No. He didn’t believe that. Deep down he was certain that the man who went to Heather’s room that night, posing as a doctor, had murdered her. And even though she didn’t want to admit it, he was pretty sure that Nurse Janet Lewis believed it too.
Twenty-Two
Rachael ventured farther along the beach that morning than she had in years, scaling the same mossy, slippery rocks she had climbed as a girl. Along the stretches of hard sand, her long legs took on a rhythmic stride that gave her a pleasant sensation of flying.
She was growing stronger every day, both in body and mind. She could feel it. Although there were times when it was all she could do to put one foot ahead of the other, she’d learned that if she pushed herself through those times, the darkness would lift.
As it did now. The cry of gulls, the occasional call of a loon accompanied her on her journey. Tension soon ebbed from her body as if borne away on the waves that rushed the shore.
She’d been running for a good half-hour when she spotted a brown harbor seal seadogs they called him when she was a kidlounging on the beach in the morning sun. She slowed her pace, stopped.
She approached the seal cautiously, not wanting to frighten it. Looking into those moist black eyes, the seal looking into hers, she felt a profound connection with the creature. A brief connection, but one as real as the salty breezes that now cooled her skin. A primal communion, ancient as the earth itself.
The connection broke as the seal turned away. Pushing itself forward on its flippers, the animal waddled into the bay where it became as liquid as the sea, pure grace in motion. She watched until it was a black dot on the deep blue water, and understood that she had been given a rare and special gift.
I am coming back to myself. I really am going to make it through this
.
A slender figure in a dark green running suit, white sneakers flashing in the sun, she ran with the grace of a deer. As if it were in her nature to run. Strange, he did not recall her as being particularly athletic.
He kept her in his line of vision until she disappeared behind an outcropping of jagged rock. Then he lowered the binoculars and slipped his hand into his pants’ pocket, fondled the key there. Useless since she’d had her locks changed. Not that it mattered. Soon, he would need neither key nor guise. Soon she would come to him of her own free will, her eyes all soft and loving just for him. He would forgive her transgressions.
Had Rachael run another quarter of a mile that morning, she might have been the one to find the body washed up on the rocks. As it was, a teenage boy scanning the shore with his metal detector for hidden treasures, came across it. Rachael had been headed back to the house when she heard the sirens. Within minutes, the ambulance and the police car came into view, followed by a train of traffic, including a van from the local TV station. People were running behind the cars. It seemed half the town was streaming in her direction.
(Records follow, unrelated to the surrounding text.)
(** Entering the scope: the buffer holds [alt], the generator the backup. *)
Lemma use_params_enter :
  use_params_start params l
    = (store_weights alt l, Ret (AtYield (Some (mem_weights l)))) /\
  mem_weights (store_weights alt l) = alt.
Proof.
  split; [|now apply mem_weights_store].
  unfold use_params_start. unfold_monad.
  rewrite trainable, keyed, (assign_all_same_length _ _ fits). reflexivity.
Qed.

(** Leaving it normally, after a block that kept the size of the buffer:
    the buffer holds what it held before the scope. *)
Lemma use_params_exit_normal (body : M unit) (l2 : Layer) :
  body (store_weights alt l) = (l2, Ret tt) ->
  length (mem_weights l2) = length (mem_weights l) ->
  snd (with_use_params params body l) = Ret tt /\
  mem_weights (fst (with_use_params params body l)) = mem_weights l.
Proof.
  intros Hb Hl. unfold with_use_params.
  rewrite (proj1 use_params_enter), Hb. simpl. unfold_monad. simpl.
  split; [reflexivity|]. apply mem_weights_store. now rewrite Hl.
Qed.

(** Leaving it by an exception: the exception goes on to the caller and
    the layer stays as the block left it, [alt] still in the buffer where
    the block did not write to it. *)
Lemma use_params_exit_raise (body : M unit) (l2 : Layer) (e : exn) :
  body (store_weights alt l) = (l2, Raise e) ->
  with_use_params params body l = (l2, Raise e).
Proof.
  intros Hb. unfold with_use_params.
  now rewrite (proj1 use_params_enter), Hb.
Qed.

End Snapshot.

(** C1 (the code departs from it): [tiny false] holds the weights
    [[1; 5; 7]] and [params] maps its store to [[1; 2; 3]]. Inside the scope
    the buffer is [[1; 2; 3]], and after a block that returns it is
    [[1; 5; 7]] again, as the claim says; after a block that raises it is
    still [[1; 2; 3]], where the claim says [[1; 5; 7]]. *)
Theorem use_params_raise_skips_restore :
  let params : gmap Z vec := {[ 7 := [1; 2; 3] ]} in
  mem_weights (tiny false) = [1; 5; 7] /\
  mem_weights (fst (use_params_start params (tiny false))) = [1; 2; 3] /\
  mem_weights (fst (with_use_params params (ret tt) (tiny false))) = [1; 5; 7] /\
  snd (with_use_params params (raise (UserError 1)) (tiny false))
    = Raise (UserError 1) /\
  mem_weights (fst (with_use_params params (raise (UserError 1)) (tiny false)))
    = [1; 2; 3].
Proof. intros params. repeat split. Qed.

(** ** Batches that do not hold integers *)

(** C8, counterexample: a batch of booleans holds no integers and is not
    rejected: on [tiny false], [predict] returns the rows of the buckets 1
    and 0. *)
Lemma predict_accepts_bool_batch :
  non_integer (BoolArray [true; false]) /\
  @predict_any NumpyOps (BoolArray [true; false]) (tiny false)
    = (tiny false, Ret [[7]; [5]]).
Proof. split; [exact I|reflexivity]. Qed.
Rachael fell in with the curiosity seekers.
“I thought at first it was some kind of mutant starfish,” the boy was telling the reporter who was holding a microphone up to his mouth.
Noticeably shaken, he was talking fast, hands gesturing wildly. Rachael could see he was also somewhat taken with being something of a celebrity. “Then I realized it was a hand wedged in some rocks. And then I saw the body. His hair looked like seaweed. The smell was gross.” He glanced around at the crowd who was hanging on every word. “Somethin’ ate most of his face. His eyes were gone. Only hollow sockets left.”
The interviewer kept her face solemn, but her eyes held a spark of glee at these lovely graphic details. Rachael got a whiff of the odor the boy was talking about and backed away, stomach churning.